§ Dataset content
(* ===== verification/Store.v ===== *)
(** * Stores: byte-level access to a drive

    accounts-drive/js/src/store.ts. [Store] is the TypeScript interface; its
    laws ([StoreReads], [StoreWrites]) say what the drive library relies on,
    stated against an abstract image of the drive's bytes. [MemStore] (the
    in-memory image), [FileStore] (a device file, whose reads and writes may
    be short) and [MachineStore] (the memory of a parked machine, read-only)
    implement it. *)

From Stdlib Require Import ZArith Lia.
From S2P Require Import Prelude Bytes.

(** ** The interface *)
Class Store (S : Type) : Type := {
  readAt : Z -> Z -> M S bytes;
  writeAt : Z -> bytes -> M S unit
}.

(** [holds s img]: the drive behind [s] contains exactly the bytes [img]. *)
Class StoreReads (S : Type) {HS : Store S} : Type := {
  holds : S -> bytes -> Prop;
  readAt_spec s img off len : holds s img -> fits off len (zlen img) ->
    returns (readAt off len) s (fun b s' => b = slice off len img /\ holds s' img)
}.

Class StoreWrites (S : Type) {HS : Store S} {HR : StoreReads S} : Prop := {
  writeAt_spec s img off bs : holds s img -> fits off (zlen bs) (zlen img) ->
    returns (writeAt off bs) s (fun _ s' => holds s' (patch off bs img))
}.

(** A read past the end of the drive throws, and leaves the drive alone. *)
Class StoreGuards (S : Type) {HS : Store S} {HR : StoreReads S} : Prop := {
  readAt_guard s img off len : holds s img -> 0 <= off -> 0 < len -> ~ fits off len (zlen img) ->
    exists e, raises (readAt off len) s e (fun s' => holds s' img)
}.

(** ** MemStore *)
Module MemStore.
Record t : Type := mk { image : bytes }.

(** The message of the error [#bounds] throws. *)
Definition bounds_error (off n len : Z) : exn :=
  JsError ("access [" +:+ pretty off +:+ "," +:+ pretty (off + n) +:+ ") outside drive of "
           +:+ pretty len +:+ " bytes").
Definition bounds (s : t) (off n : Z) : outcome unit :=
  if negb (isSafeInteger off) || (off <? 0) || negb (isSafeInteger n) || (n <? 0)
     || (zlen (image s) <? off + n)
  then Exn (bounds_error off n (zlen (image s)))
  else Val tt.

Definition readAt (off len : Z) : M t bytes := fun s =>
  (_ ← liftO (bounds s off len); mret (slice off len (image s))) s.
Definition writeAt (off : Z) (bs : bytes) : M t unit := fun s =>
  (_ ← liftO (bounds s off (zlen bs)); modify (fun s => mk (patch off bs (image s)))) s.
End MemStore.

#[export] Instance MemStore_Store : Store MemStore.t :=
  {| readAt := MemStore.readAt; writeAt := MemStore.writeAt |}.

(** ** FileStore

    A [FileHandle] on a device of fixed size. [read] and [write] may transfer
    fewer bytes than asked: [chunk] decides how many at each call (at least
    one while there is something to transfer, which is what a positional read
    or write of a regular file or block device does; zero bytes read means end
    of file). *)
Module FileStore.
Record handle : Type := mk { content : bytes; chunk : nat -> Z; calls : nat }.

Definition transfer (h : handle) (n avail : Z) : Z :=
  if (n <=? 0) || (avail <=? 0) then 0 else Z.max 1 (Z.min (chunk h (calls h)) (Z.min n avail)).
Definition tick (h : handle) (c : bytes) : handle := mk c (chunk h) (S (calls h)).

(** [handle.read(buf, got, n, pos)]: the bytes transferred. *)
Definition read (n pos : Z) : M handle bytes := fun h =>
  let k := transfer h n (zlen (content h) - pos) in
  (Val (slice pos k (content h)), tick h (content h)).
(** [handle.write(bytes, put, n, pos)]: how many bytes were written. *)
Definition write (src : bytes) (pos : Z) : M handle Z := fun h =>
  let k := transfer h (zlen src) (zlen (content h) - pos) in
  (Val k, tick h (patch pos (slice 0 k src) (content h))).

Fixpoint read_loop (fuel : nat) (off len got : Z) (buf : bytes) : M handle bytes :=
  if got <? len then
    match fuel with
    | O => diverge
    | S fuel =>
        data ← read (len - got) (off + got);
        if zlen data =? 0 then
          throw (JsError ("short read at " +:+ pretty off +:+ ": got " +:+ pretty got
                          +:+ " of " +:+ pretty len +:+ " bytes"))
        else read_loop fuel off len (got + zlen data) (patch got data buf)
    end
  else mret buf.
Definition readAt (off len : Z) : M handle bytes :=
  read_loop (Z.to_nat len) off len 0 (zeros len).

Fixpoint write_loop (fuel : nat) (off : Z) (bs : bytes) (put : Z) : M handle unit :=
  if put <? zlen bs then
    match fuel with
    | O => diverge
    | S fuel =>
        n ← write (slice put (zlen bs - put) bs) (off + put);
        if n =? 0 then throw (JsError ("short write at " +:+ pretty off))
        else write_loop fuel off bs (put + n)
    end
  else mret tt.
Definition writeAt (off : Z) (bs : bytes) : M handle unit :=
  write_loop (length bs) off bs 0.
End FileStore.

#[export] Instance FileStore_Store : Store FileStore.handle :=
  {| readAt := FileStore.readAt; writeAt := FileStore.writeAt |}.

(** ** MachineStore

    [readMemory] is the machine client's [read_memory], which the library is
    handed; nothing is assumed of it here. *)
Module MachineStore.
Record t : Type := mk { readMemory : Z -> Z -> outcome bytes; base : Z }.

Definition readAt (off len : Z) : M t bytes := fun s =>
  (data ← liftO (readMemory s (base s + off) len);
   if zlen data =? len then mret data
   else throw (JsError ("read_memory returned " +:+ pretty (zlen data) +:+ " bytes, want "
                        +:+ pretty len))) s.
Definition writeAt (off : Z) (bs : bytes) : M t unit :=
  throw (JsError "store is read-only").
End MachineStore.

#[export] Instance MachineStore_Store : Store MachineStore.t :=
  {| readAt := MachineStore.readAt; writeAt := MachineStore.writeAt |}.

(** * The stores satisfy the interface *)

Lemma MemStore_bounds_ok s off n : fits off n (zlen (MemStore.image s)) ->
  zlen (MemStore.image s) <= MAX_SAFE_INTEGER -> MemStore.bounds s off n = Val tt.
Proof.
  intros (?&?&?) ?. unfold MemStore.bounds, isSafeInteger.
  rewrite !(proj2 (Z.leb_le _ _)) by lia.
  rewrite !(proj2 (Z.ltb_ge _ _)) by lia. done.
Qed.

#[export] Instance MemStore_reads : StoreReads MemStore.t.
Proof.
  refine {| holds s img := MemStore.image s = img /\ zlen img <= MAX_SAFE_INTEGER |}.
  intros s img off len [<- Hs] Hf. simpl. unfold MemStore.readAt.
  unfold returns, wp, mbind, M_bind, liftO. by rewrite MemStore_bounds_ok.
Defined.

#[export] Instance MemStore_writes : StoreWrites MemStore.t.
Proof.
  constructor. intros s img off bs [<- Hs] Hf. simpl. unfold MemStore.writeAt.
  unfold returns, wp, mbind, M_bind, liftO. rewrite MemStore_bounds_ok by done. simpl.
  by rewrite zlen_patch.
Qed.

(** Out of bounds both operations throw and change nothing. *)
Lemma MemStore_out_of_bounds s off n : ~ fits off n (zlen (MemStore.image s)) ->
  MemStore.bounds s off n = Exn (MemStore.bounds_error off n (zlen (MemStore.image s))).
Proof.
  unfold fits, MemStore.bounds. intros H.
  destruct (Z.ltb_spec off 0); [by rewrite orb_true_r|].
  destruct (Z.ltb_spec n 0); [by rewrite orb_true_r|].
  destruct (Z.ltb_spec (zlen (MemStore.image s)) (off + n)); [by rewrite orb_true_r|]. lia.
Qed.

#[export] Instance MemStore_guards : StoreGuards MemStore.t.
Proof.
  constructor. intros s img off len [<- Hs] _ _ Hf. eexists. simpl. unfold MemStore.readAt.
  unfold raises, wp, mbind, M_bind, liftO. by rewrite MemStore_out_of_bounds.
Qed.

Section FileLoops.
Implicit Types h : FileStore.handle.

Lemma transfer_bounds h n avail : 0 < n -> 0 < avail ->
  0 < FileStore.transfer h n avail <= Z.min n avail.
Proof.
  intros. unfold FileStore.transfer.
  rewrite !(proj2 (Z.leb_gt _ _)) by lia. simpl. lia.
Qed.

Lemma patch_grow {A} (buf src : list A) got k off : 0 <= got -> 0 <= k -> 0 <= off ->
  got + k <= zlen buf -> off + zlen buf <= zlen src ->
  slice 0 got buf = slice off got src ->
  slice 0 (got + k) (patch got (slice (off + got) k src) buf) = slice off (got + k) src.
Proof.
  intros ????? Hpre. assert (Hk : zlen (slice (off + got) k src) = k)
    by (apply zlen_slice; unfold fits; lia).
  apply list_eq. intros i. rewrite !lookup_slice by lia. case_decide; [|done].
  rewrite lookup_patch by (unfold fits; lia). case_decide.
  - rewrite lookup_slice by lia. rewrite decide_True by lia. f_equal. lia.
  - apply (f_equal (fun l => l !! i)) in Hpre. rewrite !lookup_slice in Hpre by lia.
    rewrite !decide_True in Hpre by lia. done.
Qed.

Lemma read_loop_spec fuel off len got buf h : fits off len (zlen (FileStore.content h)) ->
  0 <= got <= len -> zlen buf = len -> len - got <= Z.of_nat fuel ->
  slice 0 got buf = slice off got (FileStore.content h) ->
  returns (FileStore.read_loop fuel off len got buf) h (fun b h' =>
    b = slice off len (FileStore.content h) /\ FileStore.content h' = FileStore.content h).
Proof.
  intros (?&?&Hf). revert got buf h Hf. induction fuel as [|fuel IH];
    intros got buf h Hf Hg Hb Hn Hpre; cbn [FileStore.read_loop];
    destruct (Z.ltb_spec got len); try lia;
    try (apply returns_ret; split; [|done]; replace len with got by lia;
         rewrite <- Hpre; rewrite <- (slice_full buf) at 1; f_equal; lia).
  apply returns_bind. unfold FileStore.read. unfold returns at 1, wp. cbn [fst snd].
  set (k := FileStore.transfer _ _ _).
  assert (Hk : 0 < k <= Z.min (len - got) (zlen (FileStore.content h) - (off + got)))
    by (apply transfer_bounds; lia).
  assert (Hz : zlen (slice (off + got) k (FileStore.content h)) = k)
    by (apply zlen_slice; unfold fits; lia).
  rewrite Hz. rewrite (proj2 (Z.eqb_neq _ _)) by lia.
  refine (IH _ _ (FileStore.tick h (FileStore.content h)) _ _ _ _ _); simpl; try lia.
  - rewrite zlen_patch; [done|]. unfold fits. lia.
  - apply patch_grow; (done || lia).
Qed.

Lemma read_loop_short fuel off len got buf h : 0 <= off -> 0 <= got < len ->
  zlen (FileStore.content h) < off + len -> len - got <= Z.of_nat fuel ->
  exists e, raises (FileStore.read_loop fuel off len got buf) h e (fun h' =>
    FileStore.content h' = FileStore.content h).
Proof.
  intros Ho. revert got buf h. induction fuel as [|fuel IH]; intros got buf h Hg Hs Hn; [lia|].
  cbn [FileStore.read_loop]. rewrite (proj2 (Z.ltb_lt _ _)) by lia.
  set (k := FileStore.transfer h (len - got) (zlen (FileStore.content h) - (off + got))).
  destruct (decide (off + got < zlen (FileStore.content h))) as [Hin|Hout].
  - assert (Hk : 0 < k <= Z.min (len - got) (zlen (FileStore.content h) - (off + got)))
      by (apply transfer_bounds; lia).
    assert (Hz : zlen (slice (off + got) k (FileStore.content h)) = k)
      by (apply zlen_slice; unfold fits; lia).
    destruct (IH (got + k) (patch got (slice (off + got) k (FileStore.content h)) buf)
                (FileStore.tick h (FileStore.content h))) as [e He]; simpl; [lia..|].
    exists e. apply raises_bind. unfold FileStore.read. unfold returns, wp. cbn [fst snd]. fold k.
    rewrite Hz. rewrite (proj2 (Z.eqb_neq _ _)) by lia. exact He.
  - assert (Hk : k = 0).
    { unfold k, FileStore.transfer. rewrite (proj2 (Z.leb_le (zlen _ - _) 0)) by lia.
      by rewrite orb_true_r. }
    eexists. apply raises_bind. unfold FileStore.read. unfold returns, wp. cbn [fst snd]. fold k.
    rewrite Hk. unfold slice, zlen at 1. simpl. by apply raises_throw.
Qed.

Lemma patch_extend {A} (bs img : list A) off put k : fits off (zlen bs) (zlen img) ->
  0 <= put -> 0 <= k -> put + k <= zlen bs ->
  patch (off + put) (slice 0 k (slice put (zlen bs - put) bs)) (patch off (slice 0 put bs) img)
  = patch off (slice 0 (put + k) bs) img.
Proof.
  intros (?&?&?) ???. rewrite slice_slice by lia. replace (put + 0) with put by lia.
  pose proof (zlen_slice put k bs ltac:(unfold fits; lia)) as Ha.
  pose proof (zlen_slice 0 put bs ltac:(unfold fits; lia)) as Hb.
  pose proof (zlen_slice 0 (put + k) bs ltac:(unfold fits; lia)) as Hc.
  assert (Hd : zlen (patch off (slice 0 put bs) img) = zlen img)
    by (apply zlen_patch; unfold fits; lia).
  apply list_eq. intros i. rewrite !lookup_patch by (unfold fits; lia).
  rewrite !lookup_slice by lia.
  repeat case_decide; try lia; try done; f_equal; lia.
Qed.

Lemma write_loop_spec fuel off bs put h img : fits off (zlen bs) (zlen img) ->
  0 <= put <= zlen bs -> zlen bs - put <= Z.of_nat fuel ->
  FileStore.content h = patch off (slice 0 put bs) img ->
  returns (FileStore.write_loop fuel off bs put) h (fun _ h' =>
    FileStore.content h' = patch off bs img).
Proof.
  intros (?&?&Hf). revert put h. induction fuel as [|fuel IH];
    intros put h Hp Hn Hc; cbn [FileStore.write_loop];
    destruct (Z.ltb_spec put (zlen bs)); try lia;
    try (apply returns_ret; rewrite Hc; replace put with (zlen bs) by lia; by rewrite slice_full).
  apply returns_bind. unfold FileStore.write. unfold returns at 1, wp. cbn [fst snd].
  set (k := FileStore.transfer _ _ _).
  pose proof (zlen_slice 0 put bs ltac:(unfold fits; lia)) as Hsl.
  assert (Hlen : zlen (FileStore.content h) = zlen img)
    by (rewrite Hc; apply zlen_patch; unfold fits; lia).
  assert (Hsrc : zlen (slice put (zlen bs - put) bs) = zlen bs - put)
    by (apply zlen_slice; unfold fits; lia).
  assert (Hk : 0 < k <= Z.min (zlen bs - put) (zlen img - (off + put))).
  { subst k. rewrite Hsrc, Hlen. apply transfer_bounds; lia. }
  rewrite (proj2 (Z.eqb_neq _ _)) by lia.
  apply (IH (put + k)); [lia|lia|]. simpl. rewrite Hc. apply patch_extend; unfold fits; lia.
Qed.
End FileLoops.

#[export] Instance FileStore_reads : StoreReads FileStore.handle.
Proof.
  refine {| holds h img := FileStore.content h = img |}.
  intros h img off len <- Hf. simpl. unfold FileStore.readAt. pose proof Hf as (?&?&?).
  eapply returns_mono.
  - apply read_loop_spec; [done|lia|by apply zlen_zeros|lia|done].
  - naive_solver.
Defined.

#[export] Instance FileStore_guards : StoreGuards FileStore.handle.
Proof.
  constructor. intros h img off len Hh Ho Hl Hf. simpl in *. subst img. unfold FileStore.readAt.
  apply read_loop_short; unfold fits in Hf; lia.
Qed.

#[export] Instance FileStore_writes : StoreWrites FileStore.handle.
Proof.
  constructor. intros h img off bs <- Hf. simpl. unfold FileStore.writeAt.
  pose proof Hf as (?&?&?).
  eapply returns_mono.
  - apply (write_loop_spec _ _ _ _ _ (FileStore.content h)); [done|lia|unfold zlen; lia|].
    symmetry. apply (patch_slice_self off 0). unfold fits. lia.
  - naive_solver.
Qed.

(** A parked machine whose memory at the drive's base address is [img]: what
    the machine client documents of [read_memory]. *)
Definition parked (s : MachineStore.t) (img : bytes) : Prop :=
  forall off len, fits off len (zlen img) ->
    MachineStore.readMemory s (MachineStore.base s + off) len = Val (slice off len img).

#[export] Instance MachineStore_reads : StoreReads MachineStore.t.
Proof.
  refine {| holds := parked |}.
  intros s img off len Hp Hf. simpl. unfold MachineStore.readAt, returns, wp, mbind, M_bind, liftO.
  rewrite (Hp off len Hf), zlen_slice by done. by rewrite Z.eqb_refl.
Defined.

§ Try it
Could you show every line of the material that includes the string "isSafeInteger"?

§ Solution for this task
  if negb (isSafeInteger off) || (off <? 0) || negb (isSafeInteger n) || (n <? 0)
  intros (?&?&?) ?. unfold MemStore.bounds, isSafeInteger.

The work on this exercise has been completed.